What do I mean by confessional art? Well, I mean the kind of culture where an the artist/author/musician wears their heart on their sleeve, takes us into the darkest corners of their lives, writes the painful and the personal, and lays it bare and in our faces. Tracey Emin's "Everyone I Ever Slept With 1963-1995", for example, or, to use two of the people I know and love personally, the writing of Sabina England and Daisy Anne Gree.
Why does confessional art provoke such a strong reaction? Tracey Emin became an object of revulsion and ridicule when she exhibited "My Bed". Sabina has been trolled off Authonomy twice with Brown Trash. I have two theories as to why people react so strongly. First, I think people find the personal disturbing - they feel like a boundary's been crossed. I remember reading an article about snot in the seventeenth century when I was doing my doctorate - apparently that was the moment we changed our view on such things - looking at the contents of one's handkerchief was unacceptable not because it was gross, but because it was a symbol of self-obsession. I think people don't like the way confessional art breaks those social niceties and seems self-obsessed. I also think many people think it's fake - that is what's really at the heart of the criticism of both Sabina and Tracey - the idea that it's put on for sensation. (I'll say in more detail in the full article what I make of these criticisms - for now I'll just say these arguments are lazy, lazy, lazy)
Isn't confessional art the ultimate self-indulgence? Following on from the above. Well, no. I believe art connects people. But I also believe that attempting too artificially to connect with one's audience creates art that's shallow, and that misses the mark. I've come around recently to believing very strongly that the only art that's truly universal in its appeal is art that's utterly individual. Why/ Well, we are all different in sme respect - if we seek too much to emphasise our sameness, we will be chasing something that's not there.

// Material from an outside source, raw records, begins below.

(** * The issue bot: session collector, content validator, tracker adapter, listing

    A shallow embedding of the bot's JavaScript sources
    ([index.js], [utils/openai-utils.js], [utils/github-utils.js]) and the
    properties of its specification that are settled on it.

    Conventions of the embedding.
    - A JavaScript string is a [string]; one character stands for one UTF-16
      code unit, so [String.length] is the [.length] of the source.
    - [async] functions are computations of the monad [M] over the outside
      [World]: the chat gateway, the issue tracker, HTTP and the completion
      service answer through oracles the world carries, so a statement that
      quantifies over worlds quantifies over every behaviour of these services.
      A rejected promise / thrown exception is [Throw].
    - Every event handler runs to completion before the next event is
      delivered.
    - The callbacks that [Promise.all] runs at once go on in the order in
      which what they wait for settles, which the world decides; the gateway
      answers its requests in the order in which they are made. *)

From Stdlib Require Import List ZArith String Ascii Bool Lia Permutation Sorted Arith
  DecimalString.
Import ListNotations.
Local Open Scope string_scope.
Local Open Scope list_scope.

(* ===================================================================== *)
(** * Part I: the model                                                   *)
(* ===================================================================== *)

(** ** Values *)

Definition LF : string := String (ascii_of_nat 10) EmptyString.

(** [`${n}`] for a non-negative integer. *)
Definition string_of_nat (n : nat) : string := NilZero.string_of_uint (Nat.to_uint n).

(** [Array.prototype.join]. *)
Definition join (sep : string) (parts : list string) : string := String.concat sep parts.

(** An exception value: [name] is the class ([Error], [TypeError],
    [SyntaxError], [HttpError] of a client...), [message] its [.message]. *)
Record JsError := { name : string; message : string }.

Definition new_Error (msg : string) : JsError := {| name := "Error"; message := msg |}.

(** How a call ends. *)
Inductive completion (A : Type) : Type :=
| Return (value : A)
| Throw (error : JsError).
Arguments Return {A} value.
Arguments Throw {A} error.

(** A generated issue, as the validator delivers it (element of [IssueSchema]). *)
Record Issue := { title : string; body : string; labels : list string }.

(** The session's bundle: [const assets = { text: [], images: [] }], with the
    [generatedIssues] slot that preview mode adds. *)
Record Assets := {
  text : list string;
  images : list string;
  generatedIssues : option (list Issue)
}.
(** * news_tui: content acquisition and extraction engine

    A shallow embedding of [news_tui/sources/cbc.py], [news_tui/sources/rss.py],
    [news_tui/cache.py] and [news_tui/fetcher.py].

    Conventions of the embedding:
    - Python exceptions are values of [exn]; a computation that may raise
      returns [res A] ([Ok a] or [Raise e]).
    - Values decoded by [json.load]/[json.loads] are [json] values; a Python
      dict is an association list whose keys are distinct, looked up from the
      front.
    - Strings are Stdlib strings (ASCII); [str.split], [str.strip] and the
      regex [\b] are modelled on the ASCII range.
    - Collaborator libraries (BeautifulSoup, feedparser, urljoin,
      html.unescape, hashlib, repr) are Section variables: every theorem
      holds for every implementation of them. *)

Set Warnings "-register-all".
From Stdlib Require Import ZArith Lia String Ascii.
From stdpp Require Import base list gmap strings pretty.
Import ListNotations.
Open Scope string_scope.
Open Scope Z_scope.

(* ------------------------------------------------------------------ *)
(** ** Python runtime: exceptions, results, JSON values, strings        *)
(* ------------------------------------------------------------------ *)

Module Py.

Inductive exn :=
| RequestException   (* requests.RequestException and its subclasses *)
| HTTPError          (* raised by raise_for_status; a RequestException *)
| TypeError
| AttributeError
| KeyError
| JSONDecodeError
| UnicodeDecodeError (* a ValueError, not an IOError *)
| OSError            (* IOError is an alias of OSError *)
| ValueError
| ImportError.

Definition is_request_exception (e : exn) : bool :=
  match e with RequestException | HTTPError => true | _ => false end.
(* ===== verification/Strutil.v ===== *)
(** * Pure string utilities (src/src/utils/strutil_pure.h)

    Slugs, UTF-8 truncation, the public-path whitelist, upload file names and the HTML
    escaping that every stored string goes through.  Buffers are the lists of the bytes
    written; the size passed to the allocator is modelled where the function computes it,
    so that the bound of every write is a theorem. *)
From S2P Require Import Prelude CStr.

(** ** Slugs: [fb_generate_slug] *)

(** One iteration of the scan; [cap = len * 3] guards the loop as in the source. *)
Definition slug_step (cap : nat) (slug : cstr) (c : Z) : cstr :=
  if (length slug <? cap)%nat then
    if isalnum c then slug ++ [tolower c]
    else if (c =? CH " ") || (c =? CH "-") || (c =? CH "_") then
      if (length slug =? 0)%nat || negb (bool_decide (last slug = Some (CH "-")))
      then slug ++ [CH "-"] else slug
    else slug
  else slug.

Definition drop_last_dash (slug : cstr) : cstr :=
  if (0 <? length slug)%nat && bool_decide (last slug = Some (CH "-"))
  then take (length slug - 1) slug else slug.

Definition fb_generate_slug (title : cstr) : cstr :=
  let slug := drop_last_dash (foldl (slug_step (length title * 3)) [] title) in
  if (length slug =? 0)%nat then CS "post" else slug.

(** ** [fb_utf8_truncate_len] *)

(** [(str[i] & 0xC0) == 0x80]: a UTF-8 continuation byte. *)
Definition utf8_cont (c : Z) : bool := Z.land c 192 =? 128.

Fixpoint utf8_back (str : cstr) (i : nat) : nat :=
  match i with
  | O => O
  | Datatypes.S i' => if utf8_cont (default 0 (str !! i)) then utf8_back str i' else i
  end.
(** [(gf_log_tbl, gf_exp_tbl)] after initialisation. *)
Definition gf_init_tables : list Z * list Z :=
  let '(log, exp) := gf_fill 255 0 1 (replicate 256 0) (replicate 510 0) in
  (log, gf_double_exp 255 255 exp).

Definition gf_log_tbl : list Z := Eval vm_compute in fst gf_init_tables.
Definition gf_exp_tbl : list Z := Eval vm_compute in snd gf_init_tables.

Definition gf_mul (a b : Z) : Z :=
  if (a =? 0) || (b =? 0) then 0
  else get gf_exp_tbl (Z.to_nat (get gf_log_tbl (Z.to_nat a) + get gf_log_tbl (Z.to_nat b))).

Definition gf_div (a b : Z) : Z :=
  if a =? 0 then 0
  else get gf_exp_tbl
         (Z.to_nat (get gf_log_tbl (Z.to_nat a) + 255 - get gf_log_tbl (Z.to_nat b))).

(** The client's state: the same tables, and the two coefficient rows of each slot. *)
Record fb_gf_state := {
  fb_log : list Z;
  fb_exp : list Z;
  fb_row_a : list (list Z);
  fb_row_b : list (list Z);
}.

(** [row[v] = (c && v) ? exp[log[c] + log[v]] : 0] for v = 0..255. *)
Definition fb_gf_row (log exp : list Z) (c : Z) : list Z :=
  map (fun v => if (c =? 0) || (Z.of_nat v =? 0) then 0
                else get exp (Z.to_nat (get log (Z.to_nat c) + get log v)))
      (seq 0 256).

Definition fb_gf_init : fb_gf_state :=
  let '(log, exp) := gf_fill 255 0 1 (replicate 256 0) (replicate 510 0) in
  let exp := gf_double_exp 255 255 exp in
  let b_of xv := if xv =? 0 then 0
                 else get exp (Z.to_nat (get log (Z.to_nat xv) + get log (Z.to_nat xv))) in
  {| fb_log := log; fb_exp := exp;
     fb_row_a := map (fun pos => fb_gf_row log exp (u8 (Z.of_nat pos + 1))) (seq 0 6);
     fb_row_b := map (fun pos => fb_gf_row log exp (b_of (u8 (Z.of_nat pos + 1)))) (seq 0 6) |}.

Definition fb_gf_mul (st : fb_gf_state) (a b : Z) : Z :=
  if (a =? 0) || (b =? 0) then 0
  else get (fb_exp st) (Z.to_nat (get (fb_log st) (Z.to_nat a) + get (fb_log st) (Z.to_nat b))).

Definition fb_gf_div (st : fb_gf_state) (a b : Z) : Z :=
  if (a =? 0) || (b =? 0) then 0
  else get (fb_exp st)
         (Z.to_nat (get (fb_log st) (Z.to_nat a) + 255 - get (fb_log st) (Z.to_nat b))).

(** The reference: carry-less multiplication reduced modulo x^8+x^4+x^3+x^2+1, by Horner's
    rule over the bits of [a]. *)
Fixpoint clmul (n : nat) (a b : Z) : Z :=
  match n with
  | O => 0
  | S n' => Z.lxor (if Z.testbit a 0 then b else 0) (gf_double (clmul n' (Z.shiftr a 1) b))
  end.

(** ** The generator *)

Definition is_byte (z : Z) : Prop := 0 <= z < 256.

Definition gf_pow (i : nat) : Z := Nat.iter i gf_double 1.

Lemma is_byte_lxor a b : is_byte a -> is_byte b -> is_byte (Z.lxor a b).
Proof.
  unfold is_byte. intros Ha Hb.
  assert (H0 : 0 <= Z.lxor a b) by (apply Z.lxor_nonneg; lia).
  split; [done|]. destruct (decide (Z.lxor a b = 0)) as [->|Hn]; [lia|].
  change 256 with (2 ^ 8). apply Z.log2_lt_pow2; [lia|].
  eapply Z.le_lt_trans; [apply Z.log2_lxor; lia|].
  apply Z.max_lub_lt.
  - destruct (decide (a = 0)) as [->|]; [done|]. apply Z.log2_lt_pow2; lia.
  - destruct (decide (b = 0)) as [->|]; [done|]. apply Z.log2_lt_pow2; lia.
Qed.

Lemma gf_double_alt x : is_byte x ->
  gf_double x = Z.lxor (Z.shiftl x 1) (if Z.testbit x 7 then 285 else 0).
Proof.
  intros Hx. unfold gf_double. cbv zeta.
  assert (E : Z.land (Z.shiftl x 1) 256 = if Z.testbit x 7 then 256 else 0).
  { apply Z.bits_inj'. intros n Hn. rewrite Z.land_spec, Z.shiftl_spec by done.
    change 256 with (2 ^ 8). rewrite Z.pow2_bits_eqb by lia.
    destruct (8 =? n) eqn:E; bool_split; subst.
    - rewrite andb_true_r. change (8 - 1) with 7.
      destruct (Z.testbit x 7); [done|by rewrite Z.bits_0].
    - rewrite andb_false_r. destruct (Z.testbit x 7); [|by rewrite Z.bits_0].
      rewrite Z.pow2_bits_eqb by lia. symmetry. by apply Z.eqb_neq. }
  rewrite E. destruct (Z.testbit x 7); [done|]. by rewrite Z.lxor_0_r.
Qed.

Lemma gf_double_lxor x y : is_byte x -> is_byte y ->
  gf_double (Z.lxor x y) = Z.lxor (gf_double x) (gf_double y).
Proof.
  intros Hx Hy. rewrite !gf_double_alt by auto using is_byte_lxor.
  rewrite Z.shiftl_lxor, Z.lxor_spec.
  destruct (Z.testbit x 7), (Z.testbit y 7); simpl; lxor_bits.
Qed.

Lemma forall_bytes (f : Z -> bool) :
  forallb (fun n => f (Z.of_nat n)) (seq 0 256) = true -> forall x, is_byte x -> f x = true.
Proof.
  intros H x Hx. rewrite List.forallb_forall in H.
  rewrite <- (Z2Nat.id x) by (unfold is_byte in Hx; lia). apply H, List.in_seq.
  unfold is_byte in Hx. lia.
Qed.

Definition byteb (z : Z) : bool := (0 <=? z) && (z <? 256).

Lemma byteb_spec z : byteb z = true <-> is_byte z.
Proof. unfold byteb, is_byte. rewrite andb_true_iff, Z.leb_le, Z.ltb_lt. done. Qed.

Lemma gf_double_byte x : is_byte x -> is_byte (gf_double x).
Proof.
  intros Hx. apply byteb_spec. revert x Hx.
  apply (forall_bytes (fun x => byteb (gf_double x))). vm_compute. reflexivity.
Qed.

Lemma iter_double_byte n x : is_byte x -> is_byte (Nat.iter n gf_double x).
Proof. intros. induction n; simpl; auto using gf_double_byte. Qed.

Lemma iter_double_lxor n x y : is_byte x -> is_byte y ->
  Nat.iter n gf_double (Z.lxor x y) =
  Z.lxor (Nat.iter n gf_double x) (Nat.iter n gf_double y).
Proof.
  intros. induction n as [|n IH]; simpl; [done|]. rewrite IH.
  apply gf_double_lxor; by apply iter_double_byte.
Qed.

Lemma iter_double_0 n : Nat.iter n gf_double 0 = 0.
Proof. induction n as [|n IH]; simpl; [done|]. by rewrite IH. Qed.

(** ** The tables *)

Lemma gf_pow_byte i : is_byte (gf_pow i).
Proof. apply iter_double_byte. unfold is_byte; lia. Qed.

Lemma gf_pow_add i j : gf_pow (i + j) = Nat.iter i gf_double (gf_pow j).
Proof. unfold gf_pow. by rewrite Nat.iter_add. Qed.

Lemma gf_pow_period i : gf_pow (i + 255) = gf_pow i.
Proof.
  rewrite gf_pow_add. replace (gf_pow 255) with 1 by (vm_compute; reflexivity). done.
Qed.

Lemma forall_below n (f : nat -> bool) :
  forallb f (seq 0 n) = true -> forall i, (i < n)%nat -> f i = true.
Proof. intros H i Hi. rewrite List.forallb_forall in H. apply H, List.in_seq. lia. Qed.

Lemma gf_exp_tbl_spec i : (i < 510)%nat -> get gf_exp_tbl i = gf_pow i.
Proof.
  intros Hi. apply Z.eqb_eq. revert i Hi.
  apply (forall_below 510 (fun i => get gf_exp_tbl i =? gf_pow i)). vm_compute. reflexivity.
Qed.

Definition gf_log (a : Z) : nat := Z.to_nat (get gf_log_tbl (Z.to_nat a)).

Lemma gf_log_spec a : is_byte a -> a <> 0 ->
  0 <= get gf_log_tbl (Z.to_nat a) < 255 /\ gf_pow (gf_log a) = a.
Proof.
  intros Ha Hn.
  pose (f := fun a => (a =? 0) || ((0 <=? get gf_log_tbl (Z.to_nat a)) &&
     (get gf_log_tbl (Z.to_nat a) <? 255) && (gf_pow (gf_log a) =? a))).
  assert (H : f a = true).
  { clear Hn. revert a Ha. apply (forall_bytes f). vm_compute. reflexivity. }
  subst f. simpl in H. apply orb_true_iff in H as [H|H]; bool_split; [done|]. lia.
Qed.

Lemma gf_log_lt a : is_byte a -> a <> 0 -> (gf_log a < 255)%nat.
Proof. intros Ha Hn. destruct (gf_log_spec a Ha Hn) as [H _]. unfold gf_log. lia. Qed.

Lemma gf_pow_neq_0 i : gf_pow i <> 0.
Proof.
  assert (H : forall j, (j < 255)%nat -> gf_pow j <> 0).
  { intros j Hj. apply Z.eqb_neq, negb_true_iff. revert j Hj.
    apply (forall_below 255 (fun j => negb (gf_pow j =? 0))). vm_compute. reflexivity. }
  induction i as [i IH] using lt_wf_ind.
  destruct (decide (i < 255)%nat) as [|Hi]; [by apply H|].
  replace i with ((i - 255) + 255)%nat by lia. rewrite gf_pow_period. apply IH. lia.
Qed.

Lemma gf_log_pow i : gf_log (gf_pow i) = (i `mod` 255)%nat.
Proof.
  assert (H : forall j, (j < 255)%nat -> gf_log (gf_pow j) = j).
  { intros j Hj. apply Nat.eqb_eq. revert j Hj.
    apply (forall_below 255 (fun j => (gf_log (gf_pow j) =? j)%nat)). vm_compute. reflexivity. }
  induction i as [i IH] using lt_wf_ind.
  destruct (decide (i < 255)%nat) as [Hi|Hi].
  - rewrite H by done. by rewrite Nat.mod_small.
  - replace i with ((i - 255) + 1 * 255)%nat at 2 by lia.
    rewrite Nat.Div0.mod_add, <- IH by lia.
    replace i with ((i - 255) + 255)%nat at 1 by lia. by rewrite gf_pow_period.
Qed.

(** ** Field laws *)

Lemma gf_mul_0_l b : gf_mul 0 b = 0.
Proof. done. Qed.
Lemma gf_mul_0_r a : gf_mul a 0 = 0.
Proof. unfold gf_mul. by rewrite orb_true_r. Qed.

(** Multiplication is addition of logarithms. *)
Lemma gf_mul_log a b : is_byte a -> is_byte b -> a <> 0 -> b <> 0 ->
  gf_mul a b = gf_pow (gf_log a + gf_log b).
Proof.
  intros Ha Hb Hna Hnb. unfold gf_mul.
  apply Z.eqb_neq in Hna as Ea. apply Z.eqb_neq in Hnb as Eb. rewrite Ea, Eb. simpl orb.
  destruct (gf_log_spec a Ha Hna) as [H1 _]. destruct (gf_log_spec b Hb Hnb) as [H2 _].
  rewrite Z2Nat.inj_add by lia. rewrite gf_exp_tbl_spec; [done|]. lia.
Qed.

(** Multiplication by a nonzero constant is iterated doubling, hence linear. *)
Lemma gf_mul_iter a x : is_byte a -> is_byte x -> a <> 0 ->
  gf_mul a x = Nat.iter (gf_log a) gf_double x.
Proof.
  intros Ha Hx Hna. destruct (decide (x = 0)) as [->|Hnx].
  - by rewrite gf_mul_0_r, iter_double_0.
  - rewrite gf_mul_log, gf_pow_add by done. by destruct (gf_log_spec x Hx Hnx) as [_ ->].
Qed.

THAT is what will lead us to artifice and construct. If we go right inside ourselves we will end up with something true and something that focuses on the one true universal - our individualism (that's the short version :p)
Shouldn't confessional artists get out of other people's faces? No. End of. Art should be in people's faces. It should describe the painfula nd the true about our lives. "People may freely remove their faces from my art. I will not remove my art from their faces"
"It's not art" is it? Because somehow, autobiography is just that - it's a science, it's just "telling it", there's no value-added. Well, the strongest definition I've heard of art in a long long time came from Daisy "Maybe there is no way to leave the world a better place, and the only thing left to do is tell the truth". Isn't art transformation? No, transformation is wish fulfilment. Of course art tells universal stories, and conveys the strange in familiar terms. But IT DOES NOT MAKE THE FAMILIAR STRANGE.
So why confessional art? My answer is simple - because there have been times when it's been the only thing that's kept me alive. What about you?